WHAT IS EXPECTED: Retype, word for word, only the lines from the one with "Definition cache_ok (port" through the last line of the data below.

RECORDS PROVIDED:
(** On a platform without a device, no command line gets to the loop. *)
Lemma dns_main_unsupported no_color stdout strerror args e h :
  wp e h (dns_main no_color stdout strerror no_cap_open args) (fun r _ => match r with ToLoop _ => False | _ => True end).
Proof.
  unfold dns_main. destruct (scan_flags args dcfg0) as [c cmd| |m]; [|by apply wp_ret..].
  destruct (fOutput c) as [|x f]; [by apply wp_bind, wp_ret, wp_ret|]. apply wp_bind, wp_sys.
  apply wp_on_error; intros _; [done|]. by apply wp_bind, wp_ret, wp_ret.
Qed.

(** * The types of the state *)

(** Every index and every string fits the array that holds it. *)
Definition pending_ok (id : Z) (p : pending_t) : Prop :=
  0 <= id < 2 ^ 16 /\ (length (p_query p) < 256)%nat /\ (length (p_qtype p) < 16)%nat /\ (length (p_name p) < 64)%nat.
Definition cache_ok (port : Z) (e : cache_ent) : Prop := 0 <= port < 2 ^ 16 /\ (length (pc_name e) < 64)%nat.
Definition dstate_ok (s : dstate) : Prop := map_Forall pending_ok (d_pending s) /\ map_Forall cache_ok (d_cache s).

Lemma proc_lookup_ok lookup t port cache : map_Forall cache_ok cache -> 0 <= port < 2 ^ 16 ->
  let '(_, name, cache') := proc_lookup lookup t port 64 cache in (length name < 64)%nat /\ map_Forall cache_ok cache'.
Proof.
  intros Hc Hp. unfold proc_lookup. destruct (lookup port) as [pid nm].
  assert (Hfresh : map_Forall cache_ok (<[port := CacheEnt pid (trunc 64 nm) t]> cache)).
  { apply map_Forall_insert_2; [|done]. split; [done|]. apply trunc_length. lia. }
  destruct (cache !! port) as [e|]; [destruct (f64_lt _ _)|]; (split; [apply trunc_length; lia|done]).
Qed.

RESPONSE FOR THIS EXERCISE:
Definition cache_ok (port : Z) (e : cache_ent) : Prop := 0 <= port < 2 ^ 16 /\ (length (pc_name e) < 64)%nat.
Definition dstate_ok (s : dstate) : Prop := map_Forall pending_ok (d_pending s) /\ map_Forall cache_ok (d_cache s).

Lemma proc_lookup_ok lookup t port cache : map_Forall cache_ok cache -> 0 <= port < 2 ^ 16 ->
  let '(_, name, cache') := proc_lookup lookup t port 64 cache in (length name < 64)%nat /\ map_Forall cache_ok cache'.
Proof.
  intros Hc Hp. unfold proc_lookup. destruct (lookup port) as [pid nm].
  assert (Hfresh : map_Forall cache_ok (<[port := CacheEnt pid (trunc 64 nm) t]> cache)).
  { apply map_Forall_insert_2; [|done]. split; [done|]. apply trunc_length. lia. }
  destruct (cache !! port) as [e|]; [destruct (f64_lt _ _)|]; (split; [apply trunc_length; lia|done]).
Qed.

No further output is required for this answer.